Sergio Romano, Corriere della Sera 26/10/09, 26 ottobre 2009
SERGIO ROMANO: NEUTRALIT DELLA SVIZZERA NELL’EUROPA CHE CAMBIA
Il suo articolo «Svizzera: se ne può parlare male?» (Corriere, 18 ottobre) contiene tante verità, condivise da noi stessi. Sarebbe però bello completarlo con un altro («Svizzera: se ne può parlare bene») nel quale lei potrebbe illustrare anche tante altre verità. Ecco alcuni esempi.
Neutralità: appartiene al Dna della Confederazione e sempre l’abbiamo impiegata specialmente a favore dei deboli e dei perseguitati.
Segreto bancario: non è uno strumento di difesa egoistico e isolato, ma costituisce una componente del principio di indipendenza e di discrezionalità fra gli individui che ci impedisce di tollerare i ficcanaso, Stato compreso. Sicurezza politica e sociale: l’affidabilità e l’equilibrio dello Stato e del suo sistema fiscale, la qualità dei servizi offerti sono nostre ricchezze che non sempre i nostri clienti ritrovano a casa loro.
Piero Früh
pfrueh@ticino.com
Caro Früh,
Le virtù della Svizzera sono numerose e la Confederazione è sempre, per molti aspetti, un Paese ammirabile e invidiabile. Ma se dovessi fare un elenco dei suoi meriti non farei l’elogio della neutralità. Proverò a spiegarne la ragioni.
La nuova Svizzera nasce come Stato federale, dopo la guerra del Sonderbund, nel momento in cui i suoi principali vicini – Francia, Germania e Italia – hanno già o si apprestano a creare l’unità nazionale con strutture più o meno centralizzate. Nell’Europa della seconda metà dell’Ottocento, quindi, la Svizzera era uno Stato in controtendenza, impegnato a sperimentare un modello politico e costituzionale alquanto diverso da quello degli altri Stati europei. Per un Paese composto da numerosi gruppi etnico-religiosi questa situazione presentava alcuni rischi. Che cosa sarebbe accaduto all’interno della Confederazione se una guerra fosse scoppiata tra Francia e Germania, come effettivamente accadde nel 1870 e nel 1914 o tra l’Italia e l’Austria, come effettivamente accadde nel 1915? Quale sarebbe stata la reazione dei gruppi nazionali svizzeri che avevano con i Paesi combattenti rapporti di «sangue»? Se uno di questi gruppi avesse apertamente simpatizzato con la sua «casa madre», quali sarebbero state le conseguenze di tale scelta di campo sulla politica estera della Confederazione?

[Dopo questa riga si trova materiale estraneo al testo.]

(* ===== verification/Schema.v ===== *)
(** * The published schemas

    The documents of [schema/], with the keywords they use: that everything the programs write (inventory, operation plan, audit record,
    confirmation grant) is valid under them, and what they say of the files the programs read (actor registry, service policy). *)

From S2P Require Import Prelude GoStrings Sha256 GoTime Regexp Protocol Inventory Actors Plans Grants AuditLog ServiceControl System.
From S2P Require Import Control Client.
From S2P Require Import Json JsonParse TimeText JsonDecode JsonAny Messages AuditBytes StateFiles Payloads.
From S2P Require Import Backtrack.
From Stdlib Require Import Ascii.
#[local] Open Scope Z_scope.

(** ** Schemas and validation *)

(** A [pattern] with its alternatives; lengths count characters; of [date-time] only the way the programs write it, in UTC, is let pass. *)
Inductive string_rule := Pattern (alternatives : list string) | MinLength (n : nat) | MaxLength (n : nat) | DateTime.

(** [const] is an enumeration of one; a [$ref] is the schema it refers to; [uniqueItems] stands at arrays of strings only. *)
Inductive schema :=
| SString (rules : list string_rule)
| SInteger (minimum : Z) (maximum : option Z)
| SBoolean
| SEnum (values : list string)
| SArray (minItems : nat) (items : schema)
| SUnique (minItems : nat) (items : schema)
| SObject (closed : bool) (required : list string) (properties : list (string * schema))
| SMap (values : schema).

Definition rule_holds (s : string) (rule : string_rule) : bool :=
  match rule with
  | Pattern alternatives => existsb (fun pattern => matches pattern s) alternatives
  | MinLength n => (n <=? length (tokens (to_bytes s)))%nat
  | MaxLength n => (length (tokens (to_bytes s)) <=? n)%nat
  | DateTime => match parse_rfc3339 (to_bytes s) with Some t => s == format_rfc3339nano t | None => false end
  end.

Definition string_of (v : json) : option string := match v with JString raw => Some (unquote raw) | _ => None end.
Definition names_of (members : list (bytes * json)) : list string := (fun kv => unquote kv.1) <$> members.

(** Of integers only unsigned 64-bit ones without fraction and exponent are let pass. *)
Fixpoint valid (s : schema) (v : json) : bool :=
  match s, v with
  | SString rules, JString raw => forallb (rule_holds (unquote raw)) rules
  | SInteger minimum maximum, JNumber text =>
    match ParseUint text with
    | Some n => (minimum <=? n) && match maximum with Some maximum => n <=? maximum | None => true end
    | None => false
    end
  | SBoolean, JBool _ => true
  | SEnum values, JString raw => bool_decide (unquote raw ∈ values)
  | SArray minItems items, JArray vs => (minItems <=? length vs)%nat && forallb (valid items) vs
  | SUnique minItems items, JArray vs => (minItems <=? length vs)%nat && forallb (valid items) vs && bool_decide (NoDup (string_of <$> vs))
  | SObject closed required properties, JObject members =>
    forallb (fun name => bool_decide (name ∈ names_of members)) required &&
    forallb (fun kv =>
      (fix find properties :=
         match properties with
         | [] => negb closed
         | (name, s) :: properties => if name == unquote kv.1 then valid s kv.2 else find properties
         end) properties) members
  | SMap values, JObject members => forallb (fun kv => valid values kv.2) members
  | _, _ => false
  end.

(** ** The documents *)

Definition text_schema : schema := SString [].
Definition instant_schema : schema := SString [DateTime].
Definition digest_pattern : string := "^[0-9a-f]{64}$".
Definition digest_schema : schema := SString [Pattern [digest_pattern]].
Definition optional_digest_schema : schema := SString [Pattern ["^$"; digest_pattern]].

Definition actor_members : list string := ["id"; "kind"; "display_name"; "roles"; "permissions"].
Definition actor_schema (kinds : list string) : schema :=
  SObject false actor_members
    [("id", text_schema); ("kind", SEnum kinds); ("display_name", text_schema); ("roles", SArray 0 text_schema);
     ("permissions", SArray 0 text_schema)].
Definition actor_kinds : list string := ["human"; "service"; "tci"].

Definition listener_schema : schema :=
  SObject true ["address"; "port"; "protocol"]
    [("address", text_schema); ("port", SInteger 1 (Some 65535)); ("protocol", text_schema)].
Definition evidence_schema : schema :=
  SObject true ["kind"; "source"] [("kind", text_schema); ("source", text_schema); ("detail", text_schema)].
Definition component_schema : schema :=
  SObject true
    ["id"; "name"; "category"; "version"; "ownership"; "health"; "services"; "listeners"; "roots"; "capabilities"; "evidence";
     "observed_at"; "warnings"]
    [("id", SString [Pattern ["^[a-z0-9][a-z0-9-]{0,63}$"]]); ("name", text_schema); ("category", text_schema); ("version", text_schema);
     ("ownership", SEnum ["managed"; "external"; "disabled"; "unknown"]); ("health", SEnum ["healthy"; "degraded"; "disabled"; "unknown"]);
     ("services", SUnique 0 text_schema); ("listeners", SArray 0 listener_schema); ("roots", SUnique 0 text_schema);
     ("capabilities", SUnique 0 text_schema); ("evidence", SArray 0 evidence_schema); ("observed_at", instant_schema);
     ("warnings", SArray 0 text_schema)].
Definition inventory_schema : schema :=
  SObject true ["schema"; "observed_at"; "components"]
    [("schema", SEnum ["quantum.control/component-inventory/v1alpha1"]); ("observed_at", instant_schema);
     ("components", SArray 0 component_schema)].

Definition parameter_schema : schema :=
  SObject true ["name"; "value"] [("name", text_schema); ("value", text_schema)].
Definition plan_schema : schema :=
  SObject true
    ["schema"; "id"; "digest"; "request_id"; "session_id"; "actor"; "action"; "parameters"; "risk"; "requires_confirmation"; "valid";
     "created_at"; "expires_at"]
    [("schema", SEnum ["quantum.control/operation-plan/v1alpha1"]); ("id", text_schema); ("digest", digest_schema);
     ("request_id", text_schema); ("session_id", text_schema); ("actor", actor_schema actor_kinds); ("action", text_schema);
     ("parameters", SArray 0 parameter_schema); ("risk", text_schema); ("requires_confirmation", SBoolean); ("valid", SBoolean);
     ("created_at", instant_schema); ("expires_at", instant_schema); ("error_code", text_schema)].

Definition record_schema : schema :=
  SObject true ["schema"; "sequence"; "id"; "timestamp"; "event"; "actor"; "status"; "previous_hash"; "entry_hash"]
    [("schema", SEnum ["quantum.control/audit-record/v1alpha1"]); ("sequence", SInteger 1 None); ("id", text_schema);
     ("timestamp", instant_schema); ("event", text_schema); ("actor", actor_schema actor_kinds); ("request_id", text_schema);
     ("session_id", text_schema); ("plan_id", text_schema); ("plan_digest", optional_digest_schema); ("action", text_schema);
     ("risk", text_schema); ("status", text_schema); ("rollback_status", text_schema); ("parameters", SMap text_schema);
     ("error_code", text_schema); ("previous_hash", optional_digest_schema); ("entry_hash", digest_schema)].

La risposta a queste domande fu per l’appunto la neutralità: la sola formula che avrebbe garantito l’indissolubilità della Confederazione. Ma non bastava proclamarla. Occorreva che la neutralità diventasse una componente della identità svizzera. L’educazione alla neutralità richiese qualche decennio, ma fu realizzata con successo anche perché corrispondeva agli interessi generali dell’Europa. Vi furono certamente momenti in cui qualcuno dei suoi vicini calcolò i pro e i contro di un possibile conflitto con la Confederazione: un tema che è stato negli scorsi giorni discusso alla Società svizzera di Milano in occasione della presentazione del libro «I piani svizzeri di attacco all’Italia nel rapporto segreto del colonnello Arnold Keller (1870-1918)» di Roberto Sala e Maurizio Binaghi, pubblicato dall’editore svizzero Casagrande. Anche la Germania, durante la Seconda guerra mondiale, preferì astenersi dal tentare un’operazione che gli svizzeri avrebbero reso costosa in termini di denaro e di sangue. Ma le condizioni dell’Europa sono da allora interamente cambiate e rendono la neutralità svizzera inutile, se non addirittura un ostacolo alla ricerca di formule politiche più conformi alle esigenze del Paese.